The clip missing is probably from loading stage b since it does not have clip embedded

anthonyaquino83 · 2024-02-20T18:54:58Z

Hi guys, I updated ComfyUI, I downloaded both models but when I run the default example from stable_cascade__text_to_image.png ComfyUI shows this error:
Update ComfyUI
FETCH DATA from: https://raw.githubusercontent.com/ltdrdata/ComfyUI-Manager/main/custom-node-list.json
All extensions are already up-to-date.
got prompt
model_type STABLE_CASCADE
adm 0
clip missing: ['clip_g.logit_scale']
Can you help me please?

Got it working, I used the workflow below:
https://gist.github.com/comfyanonymous/0f09119a342d0dd825bb2d99d19b781c
Instead the stable_cascade__text_to_image.png from below:
https://comfyanonymous.github.io/ComfyUI_examples/stable_cascade

JorgeR81 · 2024-02-20T23:45:06Z

The Inspire Pack has a custom loader for cascade models.

https://github.com/ltdrdata/ComfyUI-Inspire-Pack

SLAPaper · 2024-02-21T08:03:03Z

It seems that on some pixel size, the generated image will have strange artifacts, especially in non-realistic artstyles like digital art or anime, anyone encounter?

For example, generate 1024*1024 image will be OK, but 1024*1080 will get artifacts, 1080*1080 will get more artifacts

I doubt if it is related to some interporlation issue when stage B taking Stage C's latent as prior condition, since by previewing Stage C's latent in pixel space, it's too blurry to get artifacts.

trying to find the rule and make a smallest reproduction workflow

JorgeR81 · 2024-02-21T09:14:45Z

It seems that on some pixel size, the generated image will have strange artifacts, especially in non-realistic artstyles like digital art or anime, anyone encounter?

No, but I've found significant artifacts, while changing the cfg, when there is a large image variation, between 2 close cfg values.
But it was only 1 time, at 1024 * 1024, and only 6 steps, on stage C
Although the images without artifacts were very good quality, at 6 steps.

This was with the unet workflow, at cfg 2.9
I've only found this because I was trying to get a good image blend between 2 very diferent variations, at 2.8 an 3.0
#2785 (comment)

After the latest updates, it's a little better, and happening only at cfg 2.95, so it's harder to find.
It is still a bit creepy because it's a face with deformed mouth, so it is hidden / minimized, but it's better than before.

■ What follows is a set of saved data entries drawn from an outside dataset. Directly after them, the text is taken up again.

(* ===== verification/KmemAlloc.v ===== *)
(** Kernel memory: allocation from the slab layer (kernel/vm/kmem_cache.c), and freeing. *)
From S2P Require Import Prelude Kmem KmemInv KmemSlab.
Import Kmem.
Local Open Scope Z_scope.

Section wps.
Context {P : Type} `{PageSource P}.
Implicit Types s : kst P.

Lemma wp_cache_at c (Q : kmem_cache → kst P → Prop) s : wp (cache_at c) Q s ↔ ∃ cc, caches s !! c = Some cc ∧ Q cc s.
Proof. unfold cache_at. by rewrite wp_bind, wp_get, wp_deref. Qed.
Lemma wp_cache_set c x (Q : () → kst P → Prop) s : wp (cache_set c x) Q s ↔ Q () (set_caches (<[c := x]> (caches s)) s).
Proof. done. Qed.
Lemma wp_slab_at p (Q : kmem_slab → kst P → Prop) s : wp (slab_at p) Q s ↔ ∃ sl, slabmap s !! p = Some sl ∧ Q sl s.
Proof. unfold slab_at. by rewrite wp_bind, wp_get, wp_deref. Qed.
Lemma wp_slab_set p x (Q : () → kst P → Prop) s : wp (slab_set p x) Q s ↔ Q () (set_slabmap (<[p := x]> (slabmap s)) s).
Proof. done. Qed.
Lemma wp_bufctl_at b (Q : kmem_bufctl → kst P → Prop) s : wp (bufctl_at b) Q s ↔ ∃ x, bufctls s !! b = Some x ∧ Q x s.
Proof. unfold bufctl_at. by rewrite wp_bind, wp_get, wp_deref. Qed.

(** ** States that differ in the links only *)

Lemma erase_slab s p sl : slabmap s !! p = Some sl → slabmap (erase s) !! p = Some (strip sl).
Proof. intros Hp. simpl. by rewrite lookup_fmap, Hp. Qed.
Lemma erase_slab_inv s p x : slabmap (erase s) !! p = Some x → ∃ sl, slabmap s !! p = Some sl ∧ x = strip sl.
Proof. simpl. rewrite lookup_fmap. intros (sl & -> & ->)%fmap_Some. eauto. Qed.
Lemma erase_cache s c cc : caches s !! c = Some cc → caches (erase s) !! c = Some (cstrip cc).
Proof. intros Hc. simpl. by rewrite lookup_fmap, Hc. Qed.
Lemma erase_cache_inv s c x : caches (erase s) !! c = Some x → ∃ cc, caches s !! c = Some cc ∧ x = cstrip cc.
Proof. simpl. rewrite lookup_fmap. intros (cc & -> & ->)%fmap_Some. eauto. Qed.
Lemma erase_set_slab s p sl sl' : slabmap s !! p = Some sl → strip sl' = strip sl → erase (set_slabmap (<[p := sl']> (slabmap s)) s) = erase s.
Proof. intros Hp He. unfold erase. simpl. rewrite fmap_insert, He. rewrite (insert_id (strip <$> _)); [done|]. by rewrite lookup_fmap, Hp. Qed.
Lemma erase_set_cache s c cc cc' : caches s !! c = Some cc → cstrip cc' = cstrip cc → erase (set_caches (<[c := cc']> (caches s)) s) = erase s.
Proof. intros Hc He. unfold erase. simpl. rewrite fmap_insert, He. rewrite (insert_id (cstrip <$> _)); [done|]. by rewrite lookup_fmap, Hc. Qed.

Definition same_slabs s s' : Prop := ∀ p sl, slabmap s !! p = Some sl → ∃ sl', slabmap s' !! p = Some sl' ∧ cache sl' = cache sl.
Lemma erase_same s s' : erase s' = erase s → same_slabs s s'.
Proof.
  intros He p sl Hp. apply erase_slab in Hp. rewrite <- He in Hp. apply erase_slab_inv in Hp as (sl' & Hp & Hs). exists sl'. split; [done|].
  change (cache (strip sl') = cache (strip sl)). by rewrite Hs.
Qed.
Lemma link_ok_same W s s' c q : same_slabs s s' → link_ok W s c q → link_ok W s' c q.
Proof. intros Hs Hq p Hp. destruct (Hq p Hp) as (HW & sl & Hsl & Hc). split; [done|]. destruct (Hs _ _ Hsl) as (sl' & ? & ?). exists sl'. split; [done|congruence]. Qed.
(** New links, all to slabs of their cache. *)
Lemma relink W s s' : same_slabs s s' →
  (∀ c cc, caches s' !! c = Some cc → link_ok W s' c (stqh_first (slabs cc)) ∧ link_ok W s' c (stqh_last (slabs cc)) ∨
    ∃ cc0, caches s !! c = Some cc0 ∧ slabs cc = slabs cc0) →
  (∀ p sl, slabmap s' !! p = Some sl → link_ok W s' (cache sl) (sqlink sl) ∨ ∃ sl0, slabmap s !! p = Some sl0 ∧ cache sl = cache sl0 ∧ sqlink sl = sqlink sl0) →
  links_ok W s → links_ok W s'.
Proof.
  intros Hs Hcs Hsl [Hlc Hls]. split.
  - intros c cc Hc. destruct (Hcs c cc Hc) as [?|(cc0 & Hc0 & ->)]; [done|]. destruct (Hlc _ _ Hc0). split; by eapply link_ok_same.
  - intros p sl Hp. destruct (Hsl p sl Hp) as [?|(sl0 & Hp0 & -> & ->)]; [done|]. eapply link_ok_same; eauto.
Qed.
Lemma link_some W s c p sl : slabmap s !! p = Some sl → cache sl = c → W ≠ Some p → link_ok W s c (Some p).
Proof. intros Hp Hc HW q [= <-]. eauto. Qed.
Lemma link_none W s c : link_ok W s c None.
Proof. by intros ? [=]. Qed.

Lemma relink_slab W s p sl x : links_ok W s → slabmap s !! p = Some sl → link_ok W s (cache sl) x →
  links_ok W (set_slabmap (<[p := with_link x sl]> (slabmap s)) s).
Proof.
  intros Hl Hp Hx. assert (same_slabs s (set_slabmap (<[p := with_link x sl]> (slabmap s)) s)) as Hs by (by eapply erase_same, erase_set_slab).
  eapply (relink W s); [done| |..|done].
  - intros c cc Hc. right. eauto.
  - intros q slq Hq. simpl in Hq. destruct (decide (q = p)) as [->|Hne]; [|rewrite lookup_insert_ne in Hq by done; right; eauto].
    rewrite lookup_insert_eq in Hq. injection Hq as <-. left. simpl. by eapply link_ok_same.
Qed.
Lemma relink_cache W s c cc a b : links_ok W s → caches s !! c = Some cc → link_ok W s c a → link_ok W s c b →
  links_ok W (set_caches (<[c := with_slabs (Queue a b) cc]> (caches s)) s).
Proof.
  intros Hl Hc Ha Hb. assert (same_slabs s (set_caches (<[c := with_slabs (Queue a b) cc]> (caches s)) s)) as Hs by (by eapply erase_same, erase_set_cache).
  eapply (relink W s); [done| |..|done].
  - intros c' cc' Hc'. simpl in Hc'. destruct (decide (c' = c)) as [->|Hne]; [|rewrite lookup_insert_ne in Hc' by done; right; eauto].
    rewrite lookup_insert_eq in Hc'. injection Hc' as <-. left. simpl. split; by eapply link_ok_same.
  - intros q slq Hq. right. eauto.
Qed.

(** ** The queue operations keep the links and change nothing else *)

Lemma insert_head_ok W s c p sl cc : links_ok W s → slabmap s !! p = Some sl → cache sl = c → W ≠ Some p → caches s !! c = Some cc →
  wp (STAILQ_INSERT_HEAD c p) (λ _ s', links_ok W s' ∧ erase s' = erase s ∧ ∃ cc', caches s' !! c = Some cc' ∧ stqh_first (slabs cc') = Some p) s.
Proof.
  intros Hl Hp Hc HW Hcc. unfold STAILQ_INSERT_HEAD. rewrite wp_bind, wp_cache_at. exists cc. split; [done|]. rewrite wp_bind, wp_slab_at. exists sl. split; [done|].
  rewrite wp_bind, wp_slab_set, wp_cache_set. destruct (lo_cache _ _ Hl _ _ Hcc) as [Hf Hla]. set (s1 := set_slabmap _ s).
  assert (erase s1 = erase s) as He1 by (by eapply erase_set_slab). assert (links_ok W s1) as Hl1 by (apply relink_slab; [done..|by rewrite Hc]).
  pose proof (erase_same _ _ He1) as Hs1. split_and!; [|rewrite <- He1; by eapply erase_set_cache|eexists; simpl; rewrite lookup_insert_eq; done].
  apply relink_cache; [done|done|by eapply link_ok_same, link_some|]. destruct (stqh_first (slabs cc)); [by eapply link_ok_same|]. eapply link_ok_same; [done|by eapply link_some].
Qed.
Lemma insert_tail_ok W s c p sl cc : links_ok W s → slabmap s !! p = Some sl → cache sl = c → W ≠ Some p → caches s !! c = Some cc →
  wp (STAILQ_INSERT_TAIL c p) (λ _ s', links_ok W s' ∧ erase s' = erase s) s.
Proof.
  intros Hl Hp Hc HW Hcc. unfold STAILQ_INSERT_TAIL. rewrite wp_bind, wp_slab_at. exists sl. split; [done|]. rewrite wp_bind, wp_slab_set. set (s1 := set_slabmap _ s).
  assert (erase s1 = erase s) as He1 by (by eapply erase_set_slab). assert (links_ok W s1) as Hl1 by (apply relink_slab; [done..|apply link_none]).
  assert (∀ s2, erase s2 = erase s → links_ok W s2 → wp (cc ← cache_at c; cache_set c (with_slabs (Queue (stqh_first (slabs cc)) (Some p)) cc)) (λ _ s', links_ok W s' ∧ erase s' = erase s) s2) as Hend.
  { intros s2 He2 Hl2. destruct (erase_cache_inv s2 c (cstrip cc)) as (cc2 & Hcc2 & _); [rewrite He2; by apply erase_cache|].
    rewrite wp_bind, wp_cache_at. exists cc2. split; [done|]. rewrite wp_cache_set. split; [|rewrite <- He2; by eapply erase_set_cache].
    apply relink_cache; [done|done|by apply (lo_cache _ _ Hl2 _ _ Hcc2)|]. by eapply link_ok_same, link_some; [eapply erase_same|..]. }
  rewrite wp_bind. unfold store_last. rewrite wp_bind, wp_cache_at. exists cc. split; [done|]. destruct (lo_cache _ _ Hl1 _ _ Hcc) as [Hf Hla].
  destruct (stqh_last (slabs cc)) as [l|].
  - destruct (Hla l eq_refl) as (_ & sll & Hll & Hcl). rewrite wp_bind, wp_slab_at. exists sll. split; [done|]. rewrite wp_slab_set. apply Hend; [rewrite <- He1; by eapply erase_set_slab|].
    apply relink_slab; [done|done|]. rewrite Hcl. by eapply link_ok_same, link_some; [eapply erase_same|..].
  - rewrite wp_cache_set. apply Hend; [rewrite <- He1; by eapply erase_set_cache|]. apply relink_cache; [done|done| |apply link_none].
    by eapply link_ok_same, link_some; [eapply erase_same|..].
Qed.
Lemma remove_first_ok W s c p cc : links_ok W s → caches s !! c = Some cc → stqh_first (slabs cc) = Some p →
  wp (STAILQ_REMOVE c p) (λ _ s', links_ok W s' ∧ erase s' = erase s) s.
Proof.
  intros Hl Hcc Hf. destruct (lo_cache _ _ Hl _ _ Hcc) as [Hfo Hla]. rewrite Hf in Hfo. destruct (Hfo p eq_refl) as (_ & sl & Hp & Hc).
  unfold STAILQ_REMOVE. rewrite wp_bind, wp_cache_at. exists cc. split; [done|]. rewrite decide_True by done. unfold STAILQ_REMOVE_HEAD.
  rewrite wp_bind, wp_cache_at. exists cc. split; [done|]. rewrite wp_bind, wp_deref. exists p. split; [done|]. rewrite wp_bind, wp_slab_at. exists sl. split; [done|].
  rewrite wp_cache_set. pose proof (lo_slab _ _ Hl _ _ Hp) as Hn. rewrite Hc in Hn. split; [|by eapply erase_set_cache].
  apply relink_cache; [done|done|done|]. destruct (sqlink sl); [done|apply link_none].
Qed.
Lemma erase_put_slab s p x : erase (set_slabmap (<[p := x]> (slabmap s)) s) = add_slab p (strip x) (erase s).
Proof. unfold erase, add_slab. simpl. by rewrite fmap_insert. Qed.
Lemma erase_put_cache s c x : erase (set_caches (<[c := x]> (caches s)) s) = set_caches (<[c := cstrip x]> (caches (erase s))) (erase s).
Proof. unfold erase. simpl. by rewrite fmap_insert. Qed.
Lemma set_caches_id s c x : caches s !! c = Some x → set_caches (<[c := x]> (caches s)) s = s.
Proof. intros Hc. destruct s. unfold set_caches. simpl in *. by rewrite insert_id. Qed.
End wps.

Section slab_layer.
Context {P : Type} `{PageLaws P}.
Implicit Types (s : kst P) (E : gmap slabp (Z * Z)) (A B : gmap Z Z).

Record kmem_ok (W : option slabp) E A B (k : nat) s : Prop := {
  ko_content : content_ok W E A B (erase s);
  ko_links : links_ok W s;
  ko_pages : holds (pages s) B k;
  ko_made p : W = Some p → ∃ a, p = At a
}.
(** What allocation from a small cache leaves alone. *)
Record grows E B s E' B' s' : Prop := {
  gr_E : E ⊆ E';
  gr_new p x m : E' !! p = Some (x, m) → E !! p = None → B !! x = None;
  gr_B : B ⊆ B';
  gr_slabs a : slabmap (erase s') !! At a = slabmap (erase s) !! At a;
  gr_caches : caches (erase s') = caches (erase s);
  gr_bufctls : bufctls s' = bufctls s;
  gr_mags : mags s' = mags s;
  gr_data : data s' = data s
}.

show failed generation (creepy)

JorgeR81 · 2024-02-21T09:57:42Z

My preview for Stage C, is working for all steps, but preview in stage B, stops updating after the first few steps.
Sometimes it gets closer to the end, but it still misses a few steps in between.
It's just me, or is it happening to someone else?

Datou · 2024-02-21T12:25:17Z

It seems that on some pixel size, the generated image will have strange artifacts, especially in non-realistic artstyles like digital art or anime, anyone encounter?

For example, generate 1024*1024 image will be OK, but 1024*1080 will get artifacts, 1080*1080 will get more artifacts

I doubt if it is related to some interporlation issue when stage B taking Stage C's latent as prior condition, since by previewing Stage C's latent in pixel space, it's too blurry to get artifacts.

trying to find the rule and make a smallest reproduction workflow

yes. this is a 2048x2048 image.

Datou · 2024-02-21T12:28:12Z

My preview for Stage C, is working for all steps, but preview in stage B, stops updating after the first few steps. Sometimes it gets closer to the end, but it still misses a few steps in between. It's just me, or is it happening to someone else?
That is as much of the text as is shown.